Output all the data exactly.
***** SUPPLIED DATA *****
Lemma announced_modified (f f' : Forest) s c l :
  scopes f !! s = Some c -> members f' = members f ->
  scopes f' = alter (ScopeCell.set_children l) s (scopes f) ->
  announced f' s = omap (membership_in f) (filter (fun r => ResidentChild.announced r = true) l) /\
  forall s', s' <> s -> announced f' s' = announced f s'.
Proof.
  intros Hc Hm Hs. unfold announced, membership_in. rewrite Hs, Hm. split.
  - by rewrite lookup_alter_eq, Hc.
  - intros s' Hne. by rewrite lookup_alter_ne.
Qed.

Lemma paired_clear s : respects paired (clear_residents_locked s : Op ()).
Proof.
  intros f a n f' H. unfold clear_residents_locked in H.
  apply bind_inv in H as (c & n1 & f1 & n2 & H1 & H & ->). apply get_scope_inv in H1 as (Hc & -> & ->).
  apply bind_inv in H as (u & n1 & f1 & n3 & H1 & H & ->).
  apply modify_children_inv in H1 as (-> & Hm1 & Hs1).
  destruct (announced_modified f f1 s c [] Hc Hm1 Hs1) as [Ha1 Ho1].
  apply bind_inv in H as (u2 & n1 & f2 & n4 & H2 & H & ->).
  apply (frame_severs announced_children (quiet announced_children)) in H2 as (Hc2 & Hm2 & Hn2).
  apply bind_inv in H as (ks & n5 & f3 & n6 & H3 & H & ->).
  pose proof (removals_removed _ _ _ _ _ H3) as Hks. apply removals_spec in H3 as (-> & -> & Hk).
  apply bind_inv in H as (u3 & n5 & f3 & n7 & H3 & H & ->). cbv [note] in H3. simplify_eq.
  apply emit_all_residency in H as (Hm4 & Ha4 & Had & Hre); [|done].
  assert (stable f f3) as Hst.
  { intros m. rewrite Hm2, Hm1. done. }
  split; [intros m; by rewrite Hm4, Hst|]. intros s'. rewrite !removed_app, !added_app, Had, Hre, Ha4.
  rewrite (removed_quiet s' n1), (added_quiet s' n1) by done.
  rewrite (announced_stable f1 f3 s') by done. cbn [app].
  destruct (decide (s = s')) as [<-|Hne].
  - rewrite Ha1, Hk. simpl. rewrite app_nil_r. unfold announced. rewrite Hc.
    unfold announced_children. by rewrite (memberships_stable f f3).
  - by rewrite Ho1.
Qed.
*****
- [YOUR SOLUTION]
Lemma announced_modified (f f' : Forest) s c l :
  scopes f !! s = Some c -> members f' = members f ->
  scopes f' = alter (ScopeCell.set_children l) s (scopes f) ->
  announced f' s = omap (membership_in f) (filter (fun r => ResidentChild.announced r = true) l) /\
  forall s', s' <> s -> announced f' s' = announced f s'.
Proof.
  intros Hc Hm Hs. unfold announced, membership_in. rewrite Hs, Hm. split.
  - by rewrite lookup_alter_eq, Hc.
  - intros s' Hne. by rewrite lookup_alter_ne.
Qed.

Lemma paired_clear s : respects paired (clear_residents_locked s : Op ()).
Proof.
  intros f a n f' H. unfold clear_residents_locked in H.
  apply bind_inv in H as (c & n1 & f1 & n2 & H1 & H & ->). apply get_scope_inv in H1 as (Hc & -> & ->).
  apply bind_inv in H as (u & n1 & f1 & n3 & H1 & H & ->).
  apply modify_children_inv in H1 as (-> & Hm1 & Hs1).
  destruct (announced_modified f f1 s c [] Hc Hm1 Hs1) as [Ha1 Ho1].
  apply bind_inv in H as (u2 & n1 & f2 & n4 & H2 & H & ->).
  apply (frame_severs announced_children (quiet announced_children)) in H2 as (Hc2 & Hm2 & Hn2).
  apply bind_inv in H as (ks & n5 & f3 & n6 & H3 & H & ->).
  pose proof (removals_removed _ _ _ _ _ H3) as Hks. apply removals_spec in H3 as (-> & -> & Hk).
  apply bind_inv in H as (u3 & n5 & f3 & n7 & H3 & H & ->). cbv [note] in H3. simplify_eq.
  apply emit_all_residency in H as (Hm4 & Ha4 & Had & Hre); [|done].
  assert (stable f f3) as Hst.
  { intros m. rewrite Hm2, Hm1. done. }
  split; [intros m; by rewrite Hm4, Hst|]. intros s'. rewrite !removed_app, !added_app, Had, Hre, Ha4.
  rewrite (removed_quiet s' n1), (added_quiet s' n1) by done.
  rewrite (announced_stable f1 f3 s') by done. cbn [app].
  destruct (decide (s = s')) as [<-|Hne].
  - rewrite Ha1, Hk. simpl. rewrite app_nil_r. unfold announced. rewrite Hc.
    unfold announced_children. by rewrite (memberships_stable f f3).
  - by rewrite Ho1.
Qed.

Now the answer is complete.